Your assignment » Give back exactly the lines of the material below, starting with the line with "attributes of the" and going on through the line with "chans !! i = Some".

Available data »
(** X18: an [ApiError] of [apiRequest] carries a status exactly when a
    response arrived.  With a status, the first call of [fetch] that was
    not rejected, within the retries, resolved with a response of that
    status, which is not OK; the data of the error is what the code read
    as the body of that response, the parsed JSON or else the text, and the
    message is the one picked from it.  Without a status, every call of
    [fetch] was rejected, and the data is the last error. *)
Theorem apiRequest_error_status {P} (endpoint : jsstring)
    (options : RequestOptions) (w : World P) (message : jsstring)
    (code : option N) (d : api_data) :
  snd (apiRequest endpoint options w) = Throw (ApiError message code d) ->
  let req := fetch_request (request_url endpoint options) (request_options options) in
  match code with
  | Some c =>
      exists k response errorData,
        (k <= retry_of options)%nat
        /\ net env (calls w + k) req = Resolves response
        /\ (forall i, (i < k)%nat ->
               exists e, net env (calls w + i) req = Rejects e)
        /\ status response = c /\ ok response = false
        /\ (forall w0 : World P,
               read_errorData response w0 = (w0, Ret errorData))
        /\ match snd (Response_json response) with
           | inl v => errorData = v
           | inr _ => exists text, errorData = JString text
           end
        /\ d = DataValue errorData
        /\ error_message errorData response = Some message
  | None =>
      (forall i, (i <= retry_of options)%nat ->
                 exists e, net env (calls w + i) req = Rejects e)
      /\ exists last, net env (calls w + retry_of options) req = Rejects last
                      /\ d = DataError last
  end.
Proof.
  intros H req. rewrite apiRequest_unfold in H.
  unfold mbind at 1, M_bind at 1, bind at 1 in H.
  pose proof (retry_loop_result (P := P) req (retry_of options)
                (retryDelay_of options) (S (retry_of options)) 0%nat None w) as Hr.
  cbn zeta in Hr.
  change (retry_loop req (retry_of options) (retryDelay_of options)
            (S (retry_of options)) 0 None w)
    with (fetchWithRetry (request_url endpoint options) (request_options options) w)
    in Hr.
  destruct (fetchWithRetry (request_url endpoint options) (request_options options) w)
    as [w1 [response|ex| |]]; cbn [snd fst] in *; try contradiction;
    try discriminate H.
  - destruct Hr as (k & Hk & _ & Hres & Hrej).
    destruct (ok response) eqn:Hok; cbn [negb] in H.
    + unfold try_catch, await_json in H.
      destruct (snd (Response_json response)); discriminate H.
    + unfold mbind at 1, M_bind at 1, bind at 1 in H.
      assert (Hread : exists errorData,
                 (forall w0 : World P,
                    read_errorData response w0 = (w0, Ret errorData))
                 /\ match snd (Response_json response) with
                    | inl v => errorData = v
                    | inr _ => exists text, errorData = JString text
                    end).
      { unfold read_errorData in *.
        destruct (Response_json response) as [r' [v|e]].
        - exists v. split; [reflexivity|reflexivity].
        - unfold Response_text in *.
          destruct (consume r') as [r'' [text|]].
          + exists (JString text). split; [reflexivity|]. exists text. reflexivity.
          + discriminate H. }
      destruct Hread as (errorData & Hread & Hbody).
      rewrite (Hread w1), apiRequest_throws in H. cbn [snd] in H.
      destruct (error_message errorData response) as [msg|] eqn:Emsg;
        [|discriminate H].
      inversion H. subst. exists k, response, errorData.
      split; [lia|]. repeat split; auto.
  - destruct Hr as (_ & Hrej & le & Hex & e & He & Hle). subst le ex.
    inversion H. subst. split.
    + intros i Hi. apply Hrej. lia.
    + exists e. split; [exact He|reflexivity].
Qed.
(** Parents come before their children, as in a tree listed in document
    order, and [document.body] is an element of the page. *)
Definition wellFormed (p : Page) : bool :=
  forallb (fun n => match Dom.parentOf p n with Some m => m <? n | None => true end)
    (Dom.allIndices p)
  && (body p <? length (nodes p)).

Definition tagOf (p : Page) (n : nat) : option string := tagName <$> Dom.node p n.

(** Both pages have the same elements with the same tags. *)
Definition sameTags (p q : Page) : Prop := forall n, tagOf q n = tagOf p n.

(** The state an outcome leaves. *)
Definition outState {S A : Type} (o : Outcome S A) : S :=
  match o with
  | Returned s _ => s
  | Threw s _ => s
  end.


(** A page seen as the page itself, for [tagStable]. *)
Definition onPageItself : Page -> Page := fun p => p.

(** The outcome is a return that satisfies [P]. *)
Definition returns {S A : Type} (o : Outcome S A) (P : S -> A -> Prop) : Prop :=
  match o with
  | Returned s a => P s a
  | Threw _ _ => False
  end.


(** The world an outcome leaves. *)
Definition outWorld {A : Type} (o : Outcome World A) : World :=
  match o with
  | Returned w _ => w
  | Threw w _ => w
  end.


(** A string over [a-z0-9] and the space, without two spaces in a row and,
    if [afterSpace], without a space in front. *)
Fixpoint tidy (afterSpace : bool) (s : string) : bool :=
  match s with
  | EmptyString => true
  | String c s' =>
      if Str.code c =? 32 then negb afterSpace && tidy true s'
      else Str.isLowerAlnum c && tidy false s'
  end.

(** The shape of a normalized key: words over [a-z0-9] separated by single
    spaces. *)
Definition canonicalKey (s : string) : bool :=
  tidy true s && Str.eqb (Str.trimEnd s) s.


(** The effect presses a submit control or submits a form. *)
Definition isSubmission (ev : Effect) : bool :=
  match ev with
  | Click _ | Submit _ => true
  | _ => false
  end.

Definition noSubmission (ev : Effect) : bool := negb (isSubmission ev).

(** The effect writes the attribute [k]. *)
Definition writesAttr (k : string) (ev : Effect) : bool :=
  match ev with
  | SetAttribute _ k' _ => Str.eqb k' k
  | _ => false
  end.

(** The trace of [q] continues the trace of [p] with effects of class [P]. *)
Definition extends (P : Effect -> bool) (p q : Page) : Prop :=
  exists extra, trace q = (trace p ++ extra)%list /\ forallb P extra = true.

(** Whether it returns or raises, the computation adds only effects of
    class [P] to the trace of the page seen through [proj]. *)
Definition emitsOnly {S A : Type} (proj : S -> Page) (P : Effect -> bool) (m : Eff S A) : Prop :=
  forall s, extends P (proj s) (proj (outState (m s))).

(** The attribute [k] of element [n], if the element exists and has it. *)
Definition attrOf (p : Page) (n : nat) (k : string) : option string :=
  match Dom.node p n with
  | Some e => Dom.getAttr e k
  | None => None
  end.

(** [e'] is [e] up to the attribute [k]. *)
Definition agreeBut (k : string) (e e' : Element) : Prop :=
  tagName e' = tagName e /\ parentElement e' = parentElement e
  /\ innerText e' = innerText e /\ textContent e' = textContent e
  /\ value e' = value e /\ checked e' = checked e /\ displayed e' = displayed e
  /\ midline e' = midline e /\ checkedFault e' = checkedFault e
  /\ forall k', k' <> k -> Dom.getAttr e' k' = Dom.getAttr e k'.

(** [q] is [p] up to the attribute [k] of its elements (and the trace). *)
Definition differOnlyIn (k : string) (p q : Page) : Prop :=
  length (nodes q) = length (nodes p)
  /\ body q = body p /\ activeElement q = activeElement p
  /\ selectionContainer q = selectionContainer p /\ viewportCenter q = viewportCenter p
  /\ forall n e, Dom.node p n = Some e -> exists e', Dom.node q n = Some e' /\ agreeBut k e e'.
==
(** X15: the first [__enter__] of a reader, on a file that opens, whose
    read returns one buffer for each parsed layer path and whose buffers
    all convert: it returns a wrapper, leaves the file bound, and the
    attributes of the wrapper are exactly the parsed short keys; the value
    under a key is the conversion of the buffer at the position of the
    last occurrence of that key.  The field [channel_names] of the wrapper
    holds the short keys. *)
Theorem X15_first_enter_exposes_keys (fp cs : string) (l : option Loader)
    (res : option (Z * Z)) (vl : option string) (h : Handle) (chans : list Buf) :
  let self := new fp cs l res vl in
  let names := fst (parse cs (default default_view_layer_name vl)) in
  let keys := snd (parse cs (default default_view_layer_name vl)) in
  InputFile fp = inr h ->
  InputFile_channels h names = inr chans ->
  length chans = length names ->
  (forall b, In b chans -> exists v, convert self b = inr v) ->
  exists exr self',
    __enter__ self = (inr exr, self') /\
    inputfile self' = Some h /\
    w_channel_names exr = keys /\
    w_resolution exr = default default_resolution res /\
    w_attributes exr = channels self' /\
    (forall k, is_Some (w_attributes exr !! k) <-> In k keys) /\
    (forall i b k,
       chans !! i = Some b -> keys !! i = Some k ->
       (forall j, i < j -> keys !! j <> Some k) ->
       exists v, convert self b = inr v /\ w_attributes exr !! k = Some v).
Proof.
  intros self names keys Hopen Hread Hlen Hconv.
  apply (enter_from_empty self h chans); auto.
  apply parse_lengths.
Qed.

Answer to the problem »
    attributes of the wrapper are exactly the parsed short keys; the value
    under a key is the conversion of the buffer at the position of the
    last occurrence of that key.  The field [channel_names] of the wrapper
    holds the short keys. *)
Theorem X15_first_enter_exposes_keys (fp cs : string) (l : option Loader)
    (res : option (Z * Z)) (vl : option string) (h : Handle) (chans : list Buf) :
  let self := new fp cs l res vl in
  let names := fst (parse cs (default default_view_layer_name vl)) in
  let keys := snd (parse cs (default default_view_layer_name vl)) in
  InputFile fp = inr h ->
  InputFile_channels h names = inr chans ->
  length chans = length names ->
  (forall b, In b chans -> exists v, convert self b = inr v) ->
  exists exr self',
    __enter__ self = (inr exr, self') /\
    inputfile self' = Some h /\
    w_channel_names exr = keys /\
    w_resolution exr = default default_resolution res /\
    w_attributes exr = channels self' /\
    (forall k, is_Some (w_attributes exr !! k) <-> In k keys) /\
    (forall i b k,
       chans !! i = Some b -> keys !! i = Some k ->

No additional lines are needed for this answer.